April 23, 2014 EcoVadis

On 15th April 2014, the European Parliament adopted a new directive mandating companies to annually disclose information regarding environment, social, employee-related matters, respect for human rights, anti-corruption and fair business principles, and diversity in their board of directors.

The directive only applies to large companies in the European Union with more than 500 employees and a balance sheet exceeding 20 million euros or a net turnover of 40 million euros.

The directive’s objectives are to increase:

• Companies’ transparency regarding their impact on society

• Diversity in boards

• Corporate’s accountability to the public.

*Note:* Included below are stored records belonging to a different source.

(* ===== verification/Identity.v ===== *)
(** * Durable identities

    [src/cyclops-proto/src/identity.rs]: UUID-based workspace, session and
    agent-instance ids, process instances, tmux pane ids, and the recipient
    key that names one mailbox, with its canonical text form.

    The [uuid] crate is a parameter ([Uuids], laws in [UuidLaws]). *)
From S2P Require Import Prelude Text.
Local Open Scope N_scope.
Local Open Scope rust_scope.

(** ** Values a private constructor restricts

    A Rust newtype whose constructors all check the same boolean test is the
    subset of values passing it; equality ignores the proof. *)
Record bsub {A : Type} (P : A → bool) := BSub { bval : A; bok : P bval = true }.
Arguments BSub {A P} _ _.
Arguments bval {A P} _.
Arguments bok {A P} _.

Lemma bsub_eq {A} {P : A → bool} (x y : bsub P) : bval x = bval y → x = y.
Proof. destruct x as [x Hx], y as [y Hy]; simpl; intros ->. f_equal. apply proof_irrel. Qed.

Definition to_bsub {A} (P : A → bool) (a : A) : option (bsub P) :=
  match decide (P a = true) with
  | left H => Some (BSub a H)
  | right _ => None
  end.

Lemma to_bsub_bval {A} {P : A → bool} (x : bsub P) : to_bsub P (bval x) = Some x.
Proof.
  unfold to_bsub. destruct (decide _) as [H|H]; [|destruct (H (bok x))].
  f_equal. by apply bsub_eq.
Qed.

Lemma to_bsub_Some {A} {P : A → bool} a (x : bsub P) : to_bsub P a = Some x → bval x = a.
Proof. unfold to_bsub. destruct (decide _); [by intros [= <-]|done]. Qed.

#[export] Instance bsub_eq_dec {A} `{!EqDecision A} (P : A → bool) : EqDecision (bsub P).
Proof.
  intros x y. destruct (decide (bval x = bval y)) as [H|H].
  - left. by apply bsub_eq.
  - right. by intros ->.
Defined.
#[export] Instance bsub_countable {A} `{Countable A} (P : A → bool) : Countable (bsub P).
Proof. apply (inj_countable bval (to_bsub P)). apply to_bsub_bval. Defined.

(** ** UUIDs *)

(** A 128-bit value; its bytes are big-endian, as [Uuid::as_bytes]. *)
Definition Uuid := bsub (λ n, n <? 2 ^ 128).
#[export] Instance Uuid_eq_dec : EqDecision Uuid := _.
#[export] Instance Uuid_countable : Countable Uuid := _.
Definition uuid_is_nil (u : Uuid) : bool := bval u =? 0.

Particularly, the directive requires concerned companies to disclose the policies, results and risk-related matters of the topics mentioned above. To do so, companies may use any relevant and accepted framework, such as the GRI, ISO26000 or United Nations Global Compact 10 Principles. If you are a European company and this directive directly applies to you, you might be glad do know that the EcoVadis assessment will adequately prepare you to comply.

How is EcoVadis preparing you?

Ensuring that our users are aware of new regulations and prepared to comply is very important for us. EcoVadis CSR methodology is based upon those referenced frameworks (i.e. ISO26000, GRI, UN Global Compact), and when going through the EcoVadis’ assessment, you will be collecting and organising your company’s CSR information that will be relevant for disclosure under the new EU directive. If your company lacks certain CSR information today, EcoVadis CSR monitoring tools will help you identify areas of improvement for your company, thereby preparing you for disclosure when the EU directive comes into law in each EU member state (that will happen latest 2 years after 15th April 2014).

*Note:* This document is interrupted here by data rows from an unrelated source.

(* ===== verification/Ledger.v ===== *)
(** * Ledger schema

    [src/cyclops-proto/src/ledger.rs]: one NDJSON row of a journal, its kind,
    and the per-recipient delivery state machine of session records.  The
    structured [data] of a row is a JSON value; its type [V] is a parameter
    (see [Facts.v]). *)
From S2P Require Import Prelude Text.

Inductive Kind := KMsg | KFyi | KSystem | KState | KGate.
#[export] Instance Kind_eq_dec : EqDecision Kind.
Proof. solve_decision. Defined.

Inductive VerifiedBy := VerifiedHook | VerifiedScreen.
#[export] Instance VerifiedBy_eq_dec : EqDecision VerifiedBy.
Proof. solve_decision. Defined.

(** ** Delivery states *)
Inductive DeliveryState :=
| DQueued
| DGating
| DPasting
| DStaged
| DSubmitted
| DDeliveredVerified
| DDeliveredUnverified
| DRetryQueued
| DAttentionRequired
| DParkedBlockedQuota.
#[export] Instance DeliveryState_eq_dec : EqDecision DeliveryState.
Proof. solve_decision. Defined.

Definition delivery_can_transition_to (self next : DeliveryState) : bool :=
  match self with
  | DQueued =>
      match next with DGating | DAttentionRequired | DParkedBlockedQuota => true | _ => false end
  | DGating =>
      match next with
      | DPasting | DRetryQueued | DAttentionRequired | DParkedBlockedQuota => true
      | _ => false
      end
  | DPasting => match next with DStaged | DRetryQueued | DAttentionRequired => true | _ => false end
  | DStaged => match next with DSubmitted | DRetryQueued | DAttentionRequired => true | _ => false end
  | DSubmitted =>
      match next with
      | DDeliveredVerified | DDeliveredUnverified | DRetryQueued | DAttentionRequired => true
      | _ => false
      end
  | DDeliveredUnverified => match next with DDeliveredVerified => true | _ => false end
  | DDeliveredVerified => false
  | DRetryQueued =>
      match next with DGating | DAttentionRequired | DParkedBlockedQuota => true | _ => false end
  | DAttentionRequired => match next with DQueued => true | _ => false end
  | DParkedBlockedQuota => match next with DQueued => true | _ => false end
  end.

Definition delivery_is_terminal (self : DeliveryState) : bool :=
  match self with
  | DDeliveredVerified | DAttentionRequired | DParkedBlockedQuota => true
  | _ => false
  end.

Record Delivery := MkDelivery {
  dl_to : rstr;
  dl_state : DeliveryState;
  dl_verified_by : option VerifiedBy;
  dl_attempts : N;
  dl_ts : N;
  dl_cause : option rstr;
}.

(** ** Rows *)
Record LedgerLine {V : Type} := MkLedgerLine {
  ll_seq : N;
  ll_boot_id : rstr;
  ll_id : rstr;
  ll_ts : N;
  ll_kind : Kind;
  ll_from : rstr;
  ll_to : list rstr;
  ll_subject : option rstr;
  ll_body : option rstr;
  ll_reply_to : option rstr;
  ll_deliveries : list Delivery;
  ll_data : option V;
}.
Arguments LedgerLine : clear implicits.
Arguments MkLedgerLine {V} _ _ _ _ _ _ _ _ _ _ _ _.

(** [format!("{:?}", kind)]. *)
Definition kind_debug (k : Kind) : rstr :=
  match k with
  | KMsg => str "Msg"
  | KFyi => str "Fyi"
  | KSystem => str "System"
  | KState => str "State"
  | KGate => str "Gate"
  end.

For our European clients, this directive means your company may need to disclose how your supply chain impacts society and the environment, or if your supply chain is delivering conflict minerals into your products etc. Monitoring your suppliers through the EcoVadis solution allows you to correctly identify the potential CSR issues relevant for disclosure under the new directive. Your company will know the strengths and areas of improvement that your selected suppliers have, manage these CSR risks from your supply chain and confidently disclose these CSR information under the new EU directive.

At the end, this emphasis on transparency is about understanding the risks and impacts one company has, putting in systems to address those risks, and creating value for society. At EcoVadis, we too believe addressing CSR will create real and tangible value for both the company and society. We look forward to creating more value with our clients and their suppliers.